Monday 1 October 2018

Top Tips to Planning a Healthy Eating Menu

Top Tips to Planning a Healthy Eating Menu

You can create your own healthy eating menu without having to refer to other popular diet regimes like the South Beach Diet. In some ways, creating your own healthy eating menu is an advantage because it's custom designed to ensure that you continue enjoying the food you love while losing weight at the same time.

Top Tips to Planning a Healthy Eating Menu

Tip #1: Learn and understand the basics of nutrition.

Know the different food groups like those rich in protein, carbohydrates and so forth. Find out what are the pros and cons for each food group and how much of which group should you consume each day to prevent you from gaining weight.

Another essential preparation to make for planning a healthy eating menu is to get your BMI as well as body fat percentage. These figures will tell you how many KCals you can consumer per day.

Tip #2: Get some inspiration.

You'll have an easier time planning a healthy eating menu by looking at examples of menus that people made for themselves as well as those that have been designed by nutritionists and health and fitness experts. These examples will give you an idea of what format would be best suitable for your needs and what layout to use to make it user-friendly.

Tip #3: Consider how many times you prefer to eat each day.

Health experts discourage people from eating only three times a day. Instead, eating frequent and smaller meals per day are encouraged because they're less likely to make you feel hungry and prone to overeating.

As for your own healthy eating menu, you should decide for yourself how many times per day you'd need to eat before you feel hungry and become in danger of eating too much of the wrong foods. You could also test this out and start with five meals a day, working up to more meals until you find the ideal combination.

Tip #4: Explore your options.

Healthy food doesn't have to be boring. Your healthy eating menu shouldn't make you feel you're eating jail or hospital food. It can be as exciting and as diverse before - you just need to look for the right recipes and learn how to prepare them.

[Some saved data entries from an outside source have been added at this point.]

(** * Synthetic metric reconciliation: [fix_data_comprehensive]

    A shallow embedding of the conversion/revenue synthesizer of
    [src/data_process.py] (lines 345-494) and of the consistency count of
    [compare_before_after] (line 534).

    Conventions of the embedding.
    - Python [int] values are [Z]; Python/NumPy floating point values are
      idealised as exact rationals [Q], so rounding is not modelled and
      equalities between ratios are [Qeq].
    - The process-wide NumPy random stream is an explicit state threaded
      through every call.  NumPy itself is not part of the repository: its
      three sampling functions are parameters, constrained only by the
      ranges NumPy documents for them.
    - Python exceptions are explicit: every computation returns either a
      value together with the new stream state, or the exception raised. *)

From Stdlib Require Import ZArith QArith Qround Lia Lqa List String Bool.
Import ListNotations.
Open Scope Q_scope.

(** ** Python values and exceptions *)

Inductive exn : Type :=
| ZeroDivisionError
| ValueError
| KeyError.

Inductive result (A : Type) : Type :=
| Ok (a : A)
| Raise (e : exn).
Arguments Ok {A} a.
Arguments Raise {A} e.

(** A computation over a random stream of type [S]. *)
Definition M (S A : Type) : Type := S -> result (A * S).

Definition ret {S A} (a : A) : M S A := fun s => Ok (a, s).

Definition bind {S A B} (m : M S A) (k : A -> M S B) : M S B :=
  fun s => match m s with
           | Ok (a, s') => k a s'
           | Raise e => Raise e
           end.

Definition lift {S A} (r : result A) : M S A :=
  fun s => match r with
           | Ok a => Ok (a, s)
           | Raise e => Raise e
           end.

Notation "x <- m ;; k" := (bind m (fun x => k))
  (at level 61, m at next level, right associativity).
Notation "' pat <- m ;; k" := (bind m (fun x => match x with pat => k end))
  (at level 61, pat pattern, m at next level, right associativity).

(** Comparisons of floats, as booleans. *)
Definition Qltb (a b : Q) : bool := negb (Qle_bool b a).
Definition Qgtb (a b : Q) : bool := Qltb b a.

(** Python's [max(a, b)] and [min(a, b)]: the first argument is kept unless
    the second is strictly larger (resp. smaller). *)
Definition py_max (a b : Q) : Q := if Qgtb b a then b else a.
Definition py_min (a b : Q) : Q := if Qltb b a then b else a.
Definition py_max_int (a b : Z) : Z := if (b >? a)%Z then b else a.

Let's say you're adding fruits to your plan. Look for alternatives to fruits that you're already sick of. If you don't want to eat more bananas, apples, and oranges then how about going tropical and eating fruits like coconuts, mangoes, and watermelons?

Tip #5: Reward yourself.

A healthy eating menu can only work if you stick to it like glue. But....it doesn't have to control your diet 24/7. You can leave, for instance, one meal during the weekday and one meal during the weekend completely free of rules. For these meals, you can allow yourself additional treats like eating two more slices of pizza than what's listed in your menu. It's all about rewarding yourself for motivation to continue sticking to your weight loss plan!